_EXERCISE DETAILS:_
Include in the output exactly the lines from the opening of the data through the line containing "update_fails := fun _ => false;", and nothing more.
[AVAILABLE DATA — start]
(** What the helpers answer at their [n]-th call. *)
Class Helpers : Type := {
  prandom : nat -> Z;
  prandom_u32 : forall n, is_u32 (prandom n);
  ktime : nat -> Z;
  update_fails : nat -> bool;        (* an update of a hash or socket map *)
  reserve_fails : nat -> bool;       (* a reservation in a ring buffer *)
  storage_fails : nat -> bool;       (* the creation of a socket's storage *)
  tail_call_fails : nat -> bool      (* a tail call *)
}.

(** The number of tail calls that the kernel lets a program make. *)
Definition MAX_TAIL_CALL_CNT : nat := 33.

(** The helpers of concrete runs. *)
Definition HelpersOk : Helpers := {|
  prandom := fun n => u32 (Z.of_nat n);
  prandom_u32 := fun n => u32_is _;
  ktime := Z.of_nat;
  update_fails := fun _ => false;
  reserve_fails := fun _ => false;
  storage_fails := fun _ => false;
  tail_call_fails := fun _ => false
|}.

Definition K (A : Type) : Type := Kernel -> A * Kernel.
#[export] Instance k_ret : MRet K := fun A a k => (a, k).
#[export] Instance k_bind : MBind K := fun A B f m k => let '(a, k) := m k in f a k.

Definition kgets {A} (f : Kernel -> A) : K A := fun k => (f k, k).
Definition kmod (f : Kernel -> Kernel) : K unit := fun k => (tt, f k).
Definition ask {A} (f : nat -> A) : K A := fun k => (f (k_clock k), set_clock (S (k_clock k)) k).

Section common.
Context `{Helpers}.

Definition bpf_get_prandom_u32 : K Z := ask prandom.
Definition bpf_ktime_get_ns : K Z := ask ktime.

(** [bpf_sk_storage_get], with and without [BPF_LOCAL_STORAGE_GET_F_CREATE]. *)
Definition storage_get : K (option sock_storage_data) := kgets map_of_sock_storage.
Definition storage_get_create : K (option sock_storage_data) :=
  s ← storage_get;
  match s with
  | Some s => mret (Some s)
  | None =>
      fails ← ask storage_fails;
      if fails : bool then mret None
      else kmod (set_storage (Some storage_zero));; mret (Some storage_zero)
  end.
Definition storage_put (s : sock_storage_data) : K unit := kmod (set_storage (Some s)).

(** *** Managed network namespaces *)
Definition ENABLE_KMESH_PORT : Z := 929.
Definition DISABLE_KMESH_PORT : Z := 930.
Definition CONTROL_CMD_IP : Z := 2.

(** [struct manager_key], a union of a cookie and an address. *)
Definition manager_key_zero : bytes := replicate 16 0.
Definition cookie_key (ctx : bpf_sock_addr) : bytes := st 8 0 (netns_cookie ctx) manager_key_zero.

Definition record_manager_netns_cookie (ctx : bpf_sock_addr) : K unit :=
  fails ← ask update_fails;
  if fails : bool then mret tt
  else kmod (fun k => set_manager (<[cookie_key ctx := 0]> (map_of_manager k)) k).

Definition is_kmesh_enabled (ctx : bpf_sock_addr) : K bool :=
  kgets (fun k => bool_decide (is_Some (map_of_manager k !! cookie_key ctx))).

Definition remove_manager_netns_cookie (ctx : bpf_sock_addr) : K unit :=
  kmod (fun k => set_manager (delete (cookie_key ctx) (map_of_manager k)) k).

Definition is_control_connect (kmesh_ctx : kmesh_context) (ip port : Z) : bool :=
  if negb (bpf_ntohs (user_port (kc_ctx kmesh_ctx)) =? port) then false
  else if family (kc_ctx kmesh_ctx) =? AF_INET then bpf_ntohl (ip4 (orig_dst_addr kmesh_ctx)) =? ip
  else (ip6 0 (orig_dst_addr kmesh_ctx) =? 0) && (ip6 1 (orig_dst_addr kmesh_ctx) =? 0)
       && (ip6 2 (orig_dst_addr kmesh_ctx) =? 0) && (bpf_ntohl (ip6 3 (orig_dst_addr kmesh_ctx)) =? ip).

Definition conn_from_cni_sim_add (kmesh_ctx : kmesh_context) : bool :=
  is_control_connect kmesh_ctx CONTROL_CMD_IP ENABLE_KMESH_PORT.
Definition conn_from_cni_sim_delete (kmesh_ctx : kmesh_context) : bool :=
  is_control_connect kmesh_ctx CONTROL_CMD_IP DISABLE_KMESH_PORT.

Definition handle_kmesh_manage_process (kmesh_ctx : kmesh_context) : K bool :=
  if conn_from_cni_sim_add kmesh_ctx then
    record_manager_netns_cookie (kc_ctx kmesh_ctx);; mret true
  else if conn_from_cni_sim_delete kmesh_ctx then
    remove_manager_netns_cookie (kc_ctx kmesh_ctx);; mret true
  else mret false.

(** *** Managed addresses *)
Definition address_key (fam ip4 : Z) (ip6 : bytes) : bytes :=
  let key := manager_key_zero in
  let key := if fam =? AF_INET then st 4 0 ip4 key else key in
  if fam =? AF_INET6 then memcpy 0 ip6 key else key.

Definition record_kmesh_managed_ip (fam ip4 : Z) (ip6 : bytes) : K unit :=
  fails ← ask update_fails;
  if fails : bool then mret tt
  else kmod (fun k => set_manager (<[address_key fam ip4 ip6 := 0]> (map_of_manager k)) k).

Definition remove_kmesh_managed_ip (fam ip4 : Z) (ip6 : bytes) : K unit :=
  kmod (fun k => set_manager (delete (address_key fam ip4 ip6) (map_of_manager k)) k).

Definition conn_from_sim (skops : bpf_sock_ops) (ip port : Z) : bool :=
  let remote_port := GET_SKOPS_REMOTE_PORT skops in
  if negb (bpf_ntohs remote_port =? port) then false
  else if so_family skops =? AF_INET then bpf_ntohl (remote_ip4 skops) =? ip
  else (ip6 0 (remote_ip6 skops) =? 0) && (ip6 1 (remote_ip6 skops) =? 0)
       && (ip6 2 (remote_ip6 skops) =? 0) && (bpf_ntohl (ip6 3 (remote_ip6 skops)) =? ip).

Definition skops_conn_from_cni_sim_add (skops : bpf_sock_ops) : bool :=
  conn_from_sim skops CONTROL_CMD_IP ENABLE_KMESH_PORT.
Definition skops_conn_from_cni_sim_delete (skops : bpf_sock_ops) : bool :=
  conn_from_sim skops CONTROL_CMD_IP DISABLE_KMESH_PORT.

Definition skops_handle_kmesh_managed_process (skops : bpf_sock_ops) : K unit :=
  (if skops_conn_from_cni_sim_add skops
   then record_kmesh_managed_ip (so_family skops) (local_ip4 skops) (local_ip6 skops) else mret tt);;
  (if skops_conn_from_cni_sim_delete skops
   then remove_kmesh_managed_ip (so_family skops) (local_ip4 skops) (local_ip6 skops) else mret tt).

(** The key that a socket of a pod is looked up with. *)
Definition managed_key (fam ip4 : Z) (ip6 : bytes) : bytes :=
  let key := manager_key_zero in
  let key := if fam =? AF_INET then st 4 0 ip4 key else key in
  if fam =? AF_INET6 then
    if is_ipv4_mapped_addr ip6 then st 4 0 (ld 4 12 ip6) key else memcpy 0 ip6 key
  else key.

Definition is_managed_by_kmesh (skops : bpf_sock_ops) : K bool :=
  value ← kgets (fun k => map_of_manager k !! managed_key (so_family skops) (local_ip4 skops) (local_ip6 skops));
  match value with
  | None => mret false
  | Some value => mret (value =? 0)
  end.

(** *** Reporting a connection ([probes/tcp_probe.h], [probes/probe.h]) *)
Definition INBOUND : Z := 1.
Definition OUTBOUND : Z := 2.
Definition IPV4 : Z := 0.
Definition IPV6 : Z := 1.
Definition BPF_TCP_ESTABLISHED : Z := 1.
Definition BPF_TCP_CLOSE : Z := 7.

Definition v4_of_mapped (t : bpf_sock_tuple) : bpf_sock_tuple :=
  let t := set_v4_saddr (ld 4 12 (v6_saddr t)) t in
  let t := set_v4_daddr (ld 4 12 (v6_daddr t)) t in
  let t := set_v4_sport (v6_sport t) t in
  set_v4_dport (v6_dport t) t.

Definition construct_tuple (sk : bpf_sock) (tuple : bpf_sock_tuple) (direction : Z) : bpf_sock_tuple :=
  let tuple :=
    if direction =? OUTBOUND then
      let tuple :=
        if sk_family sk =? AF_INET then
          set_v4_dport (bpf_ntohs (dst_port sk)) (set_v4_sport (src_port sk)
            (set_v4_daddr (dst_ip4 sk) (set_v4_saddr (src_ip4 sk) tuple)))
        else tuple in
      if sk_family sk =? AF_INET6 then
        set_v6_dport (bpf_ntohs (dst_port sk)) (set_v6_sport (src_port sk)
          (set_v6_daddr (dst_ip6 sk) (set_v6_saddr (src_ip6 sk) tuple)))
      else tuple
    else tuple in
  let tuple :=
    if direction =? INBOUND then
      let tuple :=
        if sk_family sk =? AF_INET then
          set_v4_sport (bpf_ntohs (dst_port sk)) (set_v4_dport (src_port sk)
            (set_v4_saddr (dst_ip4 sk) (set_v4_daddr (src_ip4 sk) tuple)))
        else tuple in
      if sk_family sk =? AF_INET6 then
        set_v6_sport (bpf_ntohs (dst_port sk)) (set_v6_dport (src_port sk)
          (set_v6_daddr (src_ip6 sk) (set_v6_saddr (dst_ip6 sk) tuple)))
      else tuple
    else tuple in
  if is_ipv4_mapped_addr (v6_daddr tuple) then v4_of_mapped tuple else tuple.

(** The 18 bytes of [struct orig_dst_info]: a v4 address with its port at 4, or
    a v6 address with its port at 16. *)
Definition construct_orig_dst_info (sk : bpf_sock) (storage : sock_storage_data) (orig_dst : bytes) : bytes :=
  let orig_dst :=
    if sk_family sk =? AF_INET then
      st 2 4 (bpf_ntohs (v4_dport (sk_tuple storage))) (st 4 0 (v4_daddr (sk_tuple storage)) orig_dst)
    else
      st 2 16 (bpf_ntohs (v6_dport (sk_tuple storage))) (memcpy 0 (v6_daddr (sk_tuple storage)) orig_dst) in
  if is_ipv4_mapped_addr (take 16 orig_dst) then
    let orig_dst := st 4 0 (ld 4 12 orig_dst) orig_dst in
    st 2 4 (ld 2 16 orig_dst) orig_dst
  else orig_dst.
[AVAILABLE DATA — finish]
_TASK RESULT:_
(** What the helpers answer at their [n]-th call. *)
Class Helpers : Type := {
  prandom : nat -> Z;
  prandom_u32 : forall n, is_u32 (prandom n);
  ktime : nat -> Z;
  update_fails : nat -> bool;        (* an update of a hash or socket map *)
  reserve_fails : nat -> bool;       (* a reservation in a ring buffer *)
  storage_fails : nat -> bool;       (* the creation of a socket's storage *)
  tail_call_fails : nat -> bool      (* a tail call *)
}.

(** The number of tail calls that the kernel lets a program make. *)
Definition MAX_TAIL_CALL_CNT : nat := 33.

(** The helpers of concrete runs. *)
Definition HelpersOk : Helpers := {|
  prandom := fun n => u32 (Z.of_nat n);
  prandom_u32 := fun n => u32_is _;
  ktime := Z.of_nat;
  update_fails := fun _ => false;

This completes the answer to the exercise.